■ Requirement
For the entries below, the expected answer is the line with "(** X11. After", the line with "let o1 := run", and every line between them, exactly as written, and nothing more.

■ Data for review
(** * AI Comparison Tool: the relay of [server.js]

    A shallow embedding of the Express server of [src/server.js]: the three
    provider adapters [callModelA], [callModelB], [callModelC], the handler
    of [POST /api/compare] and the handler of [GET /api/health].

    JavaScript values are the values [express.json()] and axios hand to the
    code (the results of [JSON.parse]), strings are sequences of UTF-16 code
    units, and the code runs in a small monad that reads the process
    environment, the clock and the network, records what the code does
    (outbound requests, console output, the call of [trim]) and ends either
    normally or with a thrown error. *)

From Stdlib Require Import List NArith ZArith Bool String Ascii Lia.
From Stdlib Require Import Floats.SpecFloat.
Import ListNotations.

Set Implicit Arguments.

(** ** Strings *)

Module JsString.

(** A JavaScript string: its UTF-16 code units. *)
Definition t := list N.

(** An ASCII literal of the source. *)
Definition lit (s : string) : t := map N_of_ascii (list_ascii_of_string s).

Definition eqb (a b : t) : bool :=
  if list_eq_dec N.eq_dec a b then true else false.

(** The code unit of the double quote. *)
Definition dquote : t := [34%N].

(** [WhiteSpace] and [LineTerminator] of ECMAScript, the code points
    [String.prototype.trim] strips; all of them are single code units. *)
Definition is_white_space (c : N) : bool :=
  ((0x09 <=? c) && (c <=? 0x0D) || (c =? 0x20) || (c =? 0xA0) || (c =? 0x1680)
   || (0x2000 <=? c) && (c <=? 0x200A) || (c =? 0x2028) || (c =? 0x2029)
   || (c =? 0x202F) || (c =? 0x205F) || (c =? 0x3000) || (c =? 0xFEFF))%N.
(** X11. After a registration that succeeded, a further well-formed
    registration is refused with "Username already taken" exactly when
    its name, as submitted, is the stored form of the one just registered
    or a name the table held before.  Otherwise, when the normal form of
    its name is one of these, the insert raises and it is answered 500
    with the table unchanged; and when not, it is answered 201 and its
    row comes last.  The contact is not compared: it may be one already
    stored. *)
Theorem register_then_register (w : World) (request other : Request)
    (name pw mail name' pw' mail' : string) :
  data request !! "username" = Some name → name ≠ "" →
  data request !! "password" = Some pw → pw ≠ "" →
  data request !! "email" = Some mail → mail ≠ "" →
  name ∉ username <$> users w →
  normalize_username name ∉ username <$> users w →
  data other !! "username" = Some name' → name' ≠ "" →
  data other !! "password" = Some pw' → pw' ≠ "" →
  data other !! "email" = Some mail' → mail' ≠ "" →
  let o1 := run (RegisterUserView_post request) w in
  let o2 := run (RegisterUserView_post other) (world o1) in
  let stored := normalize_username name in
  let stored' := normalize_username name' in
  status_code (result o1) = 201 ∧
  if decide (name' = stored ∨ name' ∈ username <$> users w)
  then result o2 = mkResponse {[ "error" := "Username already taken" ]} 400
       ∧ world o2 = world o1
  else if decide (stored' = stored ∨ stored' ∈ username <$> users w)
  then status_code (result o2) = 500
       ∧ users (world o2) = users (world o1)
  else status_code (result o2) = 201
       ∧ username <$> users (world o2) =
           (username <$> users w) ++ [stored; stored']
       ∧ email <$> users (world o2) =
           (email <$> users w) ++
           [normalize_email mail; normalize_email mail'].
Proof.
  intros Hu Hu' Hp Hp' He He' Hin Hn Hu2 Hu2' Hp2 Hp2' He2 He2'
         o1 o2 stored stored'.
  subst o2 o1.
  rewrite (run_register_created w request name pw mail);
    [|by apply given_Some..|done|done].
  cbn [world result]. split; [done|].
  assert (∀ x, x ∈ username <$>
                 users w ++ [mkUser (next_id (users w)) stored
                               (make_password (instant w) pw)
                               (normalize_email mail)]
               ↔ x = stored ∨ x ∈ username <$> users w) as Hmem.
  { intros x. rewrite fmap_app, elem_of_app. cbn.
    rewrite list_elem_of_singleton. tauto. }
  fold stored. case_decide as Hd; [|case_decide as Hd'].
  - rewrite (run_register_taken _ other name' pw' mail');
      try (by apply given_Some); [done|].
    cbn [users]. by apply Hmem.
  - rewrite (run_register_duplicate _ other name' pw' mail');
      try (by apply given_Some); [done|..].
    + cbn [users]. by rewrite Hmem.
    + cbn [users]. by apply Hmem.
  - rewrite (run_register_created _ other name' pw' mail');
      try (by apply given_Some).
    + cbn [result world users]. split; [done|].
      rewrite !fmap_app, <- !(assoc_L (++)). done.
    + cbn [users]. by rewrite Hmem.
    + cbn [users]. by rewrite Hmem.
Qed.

■ Written solution
(** X11. After a registration that succeeded, a further well-formed
    registration is refused with "Username already taken" exactly when
    its name, as submitted, is the stored form of the one just registered
    or a name the table held before.  Otherwise, when the normal form of
    its name is one of these, the insert raises and it is answered 500
    with the table unchanged; and when not, it is answered 201 and its
    row comes last.  The contact is not compared: it may be one already
    stored. *)
Theorem register_then_register (w : World) (request other : Request)
    (name pw mail name' pw' mail' : string) :
  data request !! "username" = Some name → name ≠ "" →
  data request !! "password" = Some pw → pw ≠ "" →
  data request !! "email" = Some mail → mail ≠ "" →
  name ∉ username <$> users w →
  normalize_username name ∉ username <$> users w →
  data other !! "username" = Some name' → name' ≠ "" →
  data other !! "password" = Some pw' → pw' ≠ "" →
  data other !! "email" = Some mail' → mail' ≠ "" →
  let o1 := run (RegisterUserView_post request) w in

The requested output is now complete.